BEGIN Exercise data
(** ** The migrator *)
Record MigrateEnv := mk_MigrateEnv {
  me_ctx : bool;
  me_db : bool;
  me_cancelled : bool;
  me_unreadable : bool;
  me_before : nat -> bool;
  me_steps : nat -> StepEnv;
}.
Fixpoint migrate_loop (fuel : nat) (en : MigrateEnv) (ceiling : Z) (steps : list (Z * Z)) (i : nat) (current : Z) (s : Database)
    : option (Database * result MigrateError unit) :=
  match steps with
  | [] => Some (s, Ok tt)
  | step :: rest =>
      if me_before en i then Some (s, Err (Cancelled None))
      else if step.1 <? current then migrate_loop fuel en ceiling rest (S i) current s
      else if negb (step.1 =? current) then Some (s, Err (StepGap current (step.1)))
      else match runStep fuel (me_steps en i) step s with
           | None => None
           | Some (s', Err e) => Some (s', Err e)
           | Some (s', Ok _) =>
               if ceiling <=? step.2 then Some (s', Ok tt) else migrate_loop fuel en ceiling rest (S i) (step.2) s'
           end
  end.
Definition effective_ceiling (ceiling : Z) : Z :=
  if (ceiling <=? 0) || (MaxKnownSchemaVersion <? ceiling) then MaxKnownSchemaVersion else ceiling.
Definition MigrateContextToCeiling (fuel : nat) (en : MigrateEnv) (ceiling : Z) (s : Database)
    : option (Database * result MigrateError unit) :=
  if negb (me_ctx en) then Some (s, Err ContextMissing)
  else if me_cancelled en then Some (s, Err (Cancelled None))
  else if negb (me_db en) then Some (s, Err DatabaseMissing)
  else if me_unreadable en then Some (s, Err VersionUnreadable)
  else
    let current := readVersion s in
    if MaxKnownSchemaVersion <? current then Some (s, Err (NewerSchema current))
    else if effective_ceiling ceiling <=? current then Some (s, Ok tt)
    else migrate_loop fuel en (effective_ceiling ceiling) migrationSteps 0 current s.
Definition Migrate (fuel : nat) (en : MigrateEnv) (s : Database) : option (Database * result MigrateError unit) :=
  MigrateContextToCeiling fuel en MaxKnownSchemaVersion s.

(** Every remaining step in the caller's transaction, whose rollback is the
    caller's. *)
Fixpoint apply_loop (steps : list (Z * Z)) (version now : Z) (s : Database) : result MigrateError Database :=
  match steps with
  | [] => Ok s
  | step :: rest =>
      if step.1 <? version then apply_loop rest version now s
      else if negb (step.1 =? version) then Err (StepGap version (step.1))
      else match apply_step step now s with
           | None => Err StepRefused
           | Some s' => if MaxKnownSchemaVersion <=? step.2 then Ok s' else apply_loop rest (step.2) now s'
           end
  end.
Definition ApplyCeilingInTx (from now : Z) (s : Database) : result MigrateError Database :=
  if MaxKnownSchemaVersion <=? from then Ok s else apply_loop migrationSteps from now s.
Definition assertCurrentSchema (s : Database) : bool := readVersion s =? MaxKnownSchemaVersion.
End database.
Arguments Database : clear implicits.
Arguments StepEnv : clear implicits.
Arguments MigrateEnv : clear implicits.

(** ** The plan (PlanMigrations) *)
Definition stepDescription (from to : Z) : string :=
  match from, to with
  | 1, 2 => "add the schema-version tracker table (no data is changed)"
  | 2, 3 => "add the context-edge, agent-category, and known-agent tables, then backfill agent IDs into audit events and drop the legacy role column"
  | 3, 4 => "backfill epoch IDs into the context-edge table, then drop the legacy epoch_id column"
  | 4, 5 => "add deterministic deduplication keys to audit events"
  | 5, 6 => "add content-addressed lifecycle payload storage and replay-derived occurrence projections"
  | 8, 9 => "remove the retired gate assignment-index tables and triggers; session claims are kept; an older pasture binary will then refuse this database for every command until it is upgraded"
  | 9, 10 => "require the slash task-identity format before opening the database; a populated store must be converted first with 'pasture migrate ids', and an older pasture binary will then refuse this database for every command until it is upgraded"
  | 10, 11 => "add independent session prompt, end and resume watermarks and invalidate the session read cache once; an older pasture binary will then refuse this database for every command until it is upgraded"
  | _, _ => "schema migration"
  end.
Record MigrationStepSummary := mk_Summary { FromVersion : Z; ToVersion : Z; Description : string }.
Fixpoint plan_loop (current : Z) (steps : list (Z * Z)) : list MigrationStepSummary :=
  match steps with
  | [] => []
  | (from, to) :: rest =>
      if from <? current then plan_loop current rest
      else if MaxKnownSchemaVersion <=? from then []
      else mk_Summary from to (stepDescription from to) :: plan_loop current rest
  end.
Definition PlanMigrations (current : Z) : list MigrationStepSummary :=
  if MaxKnownSchemaVersion <=? current then [] else plan_loop current migrationSteps.

(** * Versions and steps *)
Section versions.
Context {D : Type} `{StepBody D}.

Lemma fold_max_snoc a l x : fold_right Z.max a (l ++ [x]) = Z.max (fold_right Z.max a l) x.
Proof. induction l as [|y l IH]; simpl; [lia|]. rewrite IH. lia. Qed.
Lemma fold_max_le a l x : x ∈ l -> x <= fold_right Z.max a l.
Proof. induction l as [|y l IH]; [by intros ?%elem_of_nil|]. intros [->|Hx]%elem_of_cons; simpl; [lia|]. specialize (IH Hx). lia. Qed.
Lemma fold_max_base a l : a <= fold_right Z.max a l.
Proof. induction l as [|y l IH]; simpl; lia. Qed.

Lemma readVersion_meta (s s' : Database D) : db_meta s = db_meta s' -> readVersion s = readVersion s'.
Proof. unfold readVersion. by intros ->. Qed.
Lemma recorded_le (s : Database D) rows v : db_meta s = Some rows -> v ∈ fst <$> rows -> v <= readVersion s.
Proof.
  unfold readVersion. intros ->. destruct rows as [|[v0 n] rows]; [by intros ?%elem_of_nil|].
  rewrite fmap_cons. intros [->|Hv]%elem_of_cons; [apply fold_max_base|by apply fold_max_le].
Qed.
Lemma stamped version now (s s' : Database D) :
  writeVersion version now s = Some s' -> 1 <= readVersion s < version -> readVersion s' = version /\ db_data s' = db_data s.
Proof.
  unfold writeVersion. destruct (db_meta s) as [rows|] eqn:Hm; [|done]. intros [= <-] [H1 Hv].
  rewrite bool_decide_eq_false_2 by (intros Hin; pose proof (recorded_le _ _ _ Hm Hin); lia).
  split; [|done]. unfold readVersion in *. rewrite Hm in Hv. simpl. destruct rows as [|[v0 n] rows]; simpl; [done|].
  rewrite fmap_app. simpl. rewrite fold_max_snoc. lia.
Qed.

Lemma known_step from to : (from, to) ∈ migrationSteps -> to = from + 1 /\ 1 <= from <= 12.
Proof.
  unfold migrationSteps. rewrite !elem_of_cons, elem_of_nil. intros Hin.
  repeat (destruct Hin as [Hin|Hin]; [injection Hin as -> ->; lia|]). done.
Qed.
Lemma step_version step now (s s' : Database D) :
  step ∈ migrationSteps -> readVersion s = step.1 -> apply_step step now s = Some s' -> readVersion s' = step.2.
Proof.
  destruct step as [from to]. simpl. intros [-> Hr]%known_step Hv. unfold apply_step. simpl. destruct (Z.eqb_spec from 1) as [->|].
  - assert (Hc : readVersion (create_meta s) = 1) by (rewrite <- Hv; unfold readVersion, create_meta; simpl; by destruct (db_meta s)).
    intros Hw. apply (stamped _ _ _ _ Hw). lia.
  - destruct (step_body from now (db_data s)) as [d|]; [|done]. intros Hw. apply (stamped _ _ _ _ Hw).
    erewrite readVersion_meta by reflexivity. simpl. erewrite <- (readVersion_meta s); [lia|done].
Qed.

(** The registry has no gap. *)
Inductive chain : Z -> list (Z * Z) -> Prop :=
  | chain_end : chain MaxKnownSchemaVersion []
  | chain_step from rest : chain (from + 1) rest -> chain from ((from, from + 1) :: rest).
Lemma chain_all : chain 1 migrationSteps.
Proof.
  exact (chain_step 1 _ (chain_step 2 _ (chain_step 3 _ (chain_step 4 _ (chain_step 5 _ (chain_step 6 _ (chain_step 7 _ (chain_step 8 _ (chain_step 9 _ (chain_step 10 _ (chain_step 11 _ (chain_step 12 _ (chain_end))))))))))))).
Qed.

(** * What racing migrators make of a database *)

(** What an ordinary write of another process may make of the data: any relation.
    The steps of a migration are ordinary writes only if it says so; with the
    empty relation nobody else writes data. *)
Context (W : D -> D -> Prop).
END Exercise data
Scan the entries above for the string "legacy", and copy every line where it turns up.

> **Worked solution**:
  | 2, 3 => "add the context-edge, agent-category, and known-agent tables, then backfill agent IDs into audit events and drop the legacy role column"
  | 3, 4 => "backfill epoch IDs into the context-edge table, then drop the legacy epoch_id column"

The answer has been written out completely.